**REQUIREMENT**
When the line with "(consumed violations : list" appears below, start repeating lines exactly, and keep going through the line with "Definition with_status (s"; add nothing outside that span.

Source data
(* ===== verification/Tasks.v ===== *)
(** * Tasks and agents (agents/base.py)

    The tasks the coordinator hands out, the results agents return, and what
    all agents share.  Durations and scores are floats: their type and the
    operations the code applies to them are the interface [PyFloat], so that
    nothing proved about tasks depends on rounding.  The times
    [created_at] and [completed_at] are never read and are left out. *)
From S2P Require Export ArtifactGraph SharedMemory.

(** What the code does with floats.  [flit m e] is the literal [m / 10^e],
    [fsum] the built-in [sum], [frepr] the text JSON writes. *)
Class PyFloat (F : Type) := {
  flit : Z → nat → F;
  fadd : F → F → F;
  fmul : F → F → F;
  fdiv : F → F → F;
  fltb : F → F → bool;
  fsum : list F → F;
  fround : nat → F → F;
  frepr : F → string }.

Module AgentStatus.
Inductive t := IDLE | RUNNING | DONE | FAILED | REPLACED.

Definition value (s : t) : string :=
  match s with
  | IDLE => "idle" | RUNNING => "running" | DONE => "done" | FAILED => "failed"
  | REPLACED => "replaced"
  end.
End AgentStatus.

Module TaskPriority.
Inductive t := LOW | NORMAL | HIGH | CRITICAL.

Definition value (p : t) : Z :=
  match p with LOW => 0 | NORMAL => 1 | HIGH => 2 | CRITICAL => 3 end.
End TaskPriority.

Module TaskDomain.
Inductive t :=
  | ARCHITECTURE | CIRCUIT | BACKEND | VERIFICATION | PERFORMANCE | SECURITY
  | DATA_INTEGRITY | DEVOPS | TESTING | RESEARCH | COORDINATION.

#[global] Instance domain_eq_dec : EqDecision t.
Proof. solve_decision. Defined.

Definition value (d : t) : string :=
  match d with
  | ARCHITECTURE => "architecture" | CIRCUIT => "circuit" | BACKEND => "backend"
  | VERIFICATION => "verification" | PERFORMANCE => "performance" | SECURITY => "security"
  | DATA_INTEGRITY => "data_integrity" | DEVOPS => "devops" | TESTING => "testing"
  | RESEARCH => "research" | COORDINATION => "coordination"
  end.
End TaskDomain.

(** An entry of [inputs['artifact_requirements']]. *)
Record requirement := mkRequirement {
  r_artifact_type : string; r_produced_by : option string; r_artifact_id : option string }.

(** The keys of [inputs] that are read; all are read with [.get(key, <empty>)],
    so that an absent key is an empty value. *)
Record task_inputs := mkInputs {
  artifact_requirements : list requirement;
  artifact_inputs : list (string * list artifact);
  in_preferred_patterns : list string;
  in_failed_patterns : list string;
  in_consumed_artifact_ids : list string }.

Definition no_inputs : task_inputs := mkInputs [] [] [] [] [].

Section tasks.
Context {F : Type} `{!PyFloat F}.

Record Task := mkTask {
  task_id : string;
  domain : TaskDomain.t;
  description : string;
  inputs : task_inputs;
  priority : TaskPriority.t;
  tk_cycle : Z;
  depends_on : list string;
  strategy_key : string;
  consumes : list ArtifactType;
  produces : list ArtifactType;
  max_execution_ms : option F;
  max_artifact_bytes : option Z;
  max_circuit_constraints : option Z }.

Record TaskResult := mkResult {
  r_task_id : string;
  r_agent_id : string;
  r_status : string;
  outputs : list (string * pyval);
  produced_artifacts : list artifact;
  consumed_artifact_ids : list string;
  errors : list string;
  constraint_violations : list string;
  duration_ms : F;
  memory_entries : list memory_entry }.

Record BaseAgent := mkAgent {
  agent_id : string;
  a_domain : TaskDomain.t;
  version : string;
  performance_score : F;
  status : AgentStatus.t }.

Definition accepts (a : BaseAgent) (t : Task) : bool := bool_decide (domain t = a_domain a).

Definition describe (a : BaseAgent) : string :=
  "[" +:+ agent_id a +:+ " v" +:+ version a +:+ "] domain=" +:+ TaskDomain.value (a_domain a).

(** [duration] is what the two calls of the clock give, 0.0 without a start. *)
Definition _make_result (id : string) (t : Task) (status : string) (outputs : list (string * pyval))
    (errors : list string) (memory_entries : list memory_entry) (produced : list artifact)
    (consumed violations : list string) (duration : F) : TaskResult :=
  mkResult (task_id t) id status outputs produced consumed errors violations duration memory_entries.

(** [replace(task, inputs=..)] *)
Definition with_inputs (i : task_inputs) (t : Task) : Task :=
  mkTask (task_id t) (domain t) (description t) i (priority t) (tk_cycle t) (depends_on t)
    (strategy_key t) (consumes t) (produces t) (max_execution_ms t) (max_artifact_bytes t)
    (max_circuit_constraints t).

Definition with_status (s : AgentStatus.t) (a : BaseAgent) : BaseAgent :=
  mkAgent (agent_id a) (a_domain a) (version a) (performance_score a) s.
End tasks.

Arguments Task : clear implicits.
Arguments TaskResult : clear implicits.
Arguments BaseAgent : clear implicits.

(** What the coordinator relies on in a team of agents: running a task returns
    a result for that task, or raises.  The clock is part of the team. *)
Class AgentTeam (F : Type) := {
  team_run : BaseAgent F → Task F → SharedMemory → result (TaskResult F);
  team_run_task_id a t m r : team_run a t m = Ok r → r_task_id r = task_id t }.

(** ** A float instance to evaluate with: rational numbers, exactly *)

Definition q_add (x y : Z * positive) : Z * positive :=
  (x.1 * Zpos y.2 + y.1 * Zpos x.2, (x.2 * y.2)%positive)%Z.

Definition q_round (n : nat) (x : Z * positive) : Z * positive :=
  let s := Pos.pow 10 (Pos.of_nat n) in ((2 * x.1 * Zpos s + Zpos x.2) `div` (2 * Zpos x.2), s)%Z.

#[export] Instance rational_float : PyFloat (Z * positive) := {
  flit m e := (m, Pos.of_nat (10 ^ e));
  fadd := q_add;
  fmul x y := (x.1 * y.1, (x.2 * y.2)%positive)%Z;
  fdiv x y := (x.1 * Zpos y.2 * Z.sgn y.1, (x.2 * Z.to_pos (Z.abs y.1))%positive)%Z;
  fltb x y := (x.1 * Zpos y.2 <? y.1 * Zpos x.2)%Z;
  fsum := foldl q_add (0%Z, 1%positive);
  fround := q_round;
  frepr x := str_of_Z x.1 }.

**EXPECTED OUTPUT**
    (consumed violations : list string) (duration : F) : TaskResult :=
  mkResult (task_id t) id status outputs produced consumed errors violations duration memory_entries.

(** [replace(task, inputs=..)] *)
Definition with_inputs (i : task_inputs) (t : Task) : Task :=
  mkTask (task_id t) (domain t) (description t) i (priority t) (tk_cycle t) (depends_on t)
    (strategy_key t) (consumes t) (produces t) (max_execution_ms t) (max_artifact_bytes t)
    (max_circuit_constraints t).

Definition with_status (s : AgentStatus.t) (a : BaseAgent) : BaseAgent :=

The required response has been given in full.